> **Data for processing**:
(** A started module holds its host connection. *)
Lemma started_host own rs : let s := handle_all own rs new_server in
  (state s = stateInited \/ state s = stateStarted -> host s = true) /\
  (shutdown s = true -> state s = stateStopped).
Proof.
  induction rs as [|r rs IH] using rev_ind; [by split; [intros [[=]|[=]]|]|].
  unfold handle_all in *. rewrite fold_left_app. cbn [fold_left].
  set (s := fold_left _ rs new_server) in *. destruct IH as [Hh Hd].
  destruct r as [id p e|ok|ok|ok]; cbn [handle].
  - unfold Init. destruct (bool_decide _) eqn:E; simpl; [|done]. apply bool_decide_eq_true in E.
    destruct (String.eqb id own); simpl; [|done]. destruct (p =? Protocol); simpl; [|done].
    destruct e as [[[]|] [] []]; simpl; rewrite ?E; (split; [try done; try by intros [[=]|[=]]|]); intros H; apply Hd in H; congruence.
  - unfold Start. destruct (bool_decide _) eqn:E; simpl; [|done]. apply bool_decide_eq_true in E.
    destruct ok; simpl; [unfold startJobs; simpl; destruct (jobs s); simpl|]; (split; [by auto|]);
      intros H; apply Hd in H; congruence.
  - unfold Stop, stopLocked. destruct (state s) eqn:E; simpl; [by split; [intros [[=]|[=]]|]..| |by split; [intros [[=]|[=]]|]].
    destruct ok; simpl; unfold stopJobs; destruct (jobs s); simpl; rewrite ?E; split; auto; by intros [[=]|[=]].
  - unfold Shutdown, stopLocked. destruct (state s) eqn:E; simpl; [by split; [intros [[=]|[=]]|]..| |by split; [intros [[=]|[=]]|]].
    destruct ok; simpl; unfold stopJobs; destruct (jobs s); simpl; rewrite ?E; split; auto; by intros [[=]|[=]].
Qed.

(** However core drove the module and whatever ends the process: a clean exit leaves
    no job running and no host connection, the module's own [Stop] ran before an
    exit core asked for, and only then: a started module that loses core or gets a
    signal exits with its jobs stopped but without its [Stop]. *)
Theorem module_exit own rs w :
  let s := handle_all own rs new_server in
  let '(c, s') := serve_end w s in
  (c = 0 -> jobs s' = false /\ host s' = false) /\
  (w = ShutdownAsked -> shutdown s = true -> state s' = stateStopped) /\
  (state s = stateStarted -> shutdown s = false /\ forall ok, ModuleStop ok ∈ effects s' -> ModuleStop ok ∈ effects s).
Proof.
  intros s. pose proof (started_host own rs) as [Hh Hd]. fold s in Hh, Hd.
  assert (agrees s) as Ha by (by apply agrees_all). unfold agrees in Ha.
  assert (state s = stateStarted -> shutdown s = false) as Hn
    by (intros E; destruct (shutdown s); [by rewrite Hd in E|done]).
  assert (forall ok, ModuleStop ok ∈ effects (did CloseHost (set_host false (stopJobs s))) -> ModuleStop ok ∈ effects s) as He.
  { intros ok. simpl. rewrite elem_of_app, list_elem_of_singleton. intros [H|[=]]. revert H.
    unfold stopJobs. destruct (jobs s); simpl; [|done]. rewrite elem_of_app, list_elem_of_singleton. by intros [|[=]]. }
  assert (jobs (did CloseHost (set_host false (stopJobs s))) = false) as Hj
    by (unfold stopJobs; by destruct (jobs s) eqn:E).
  assert (host s = false -> jobs s = false) as Hhj.
  { intros E. destruct (state s) eqn:Es; try by destruct Ha. by rewrite Hh in E by auto. }
  destruct w; simpl; try (split_and!; [done|done|by auto]).
  all: destruct (host s) eqn:E; (split_and!; [by auto| |by auto]);
    intros _ H; rewrite <-(Hd H); unfold stopJobs; simpl; by destruct (jobs s).
Qed.
End modulesdk.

> **Problem**:
Going through the listing above, count the lines in which the word "effects" appears, and give only the number.

> **Result below**:
2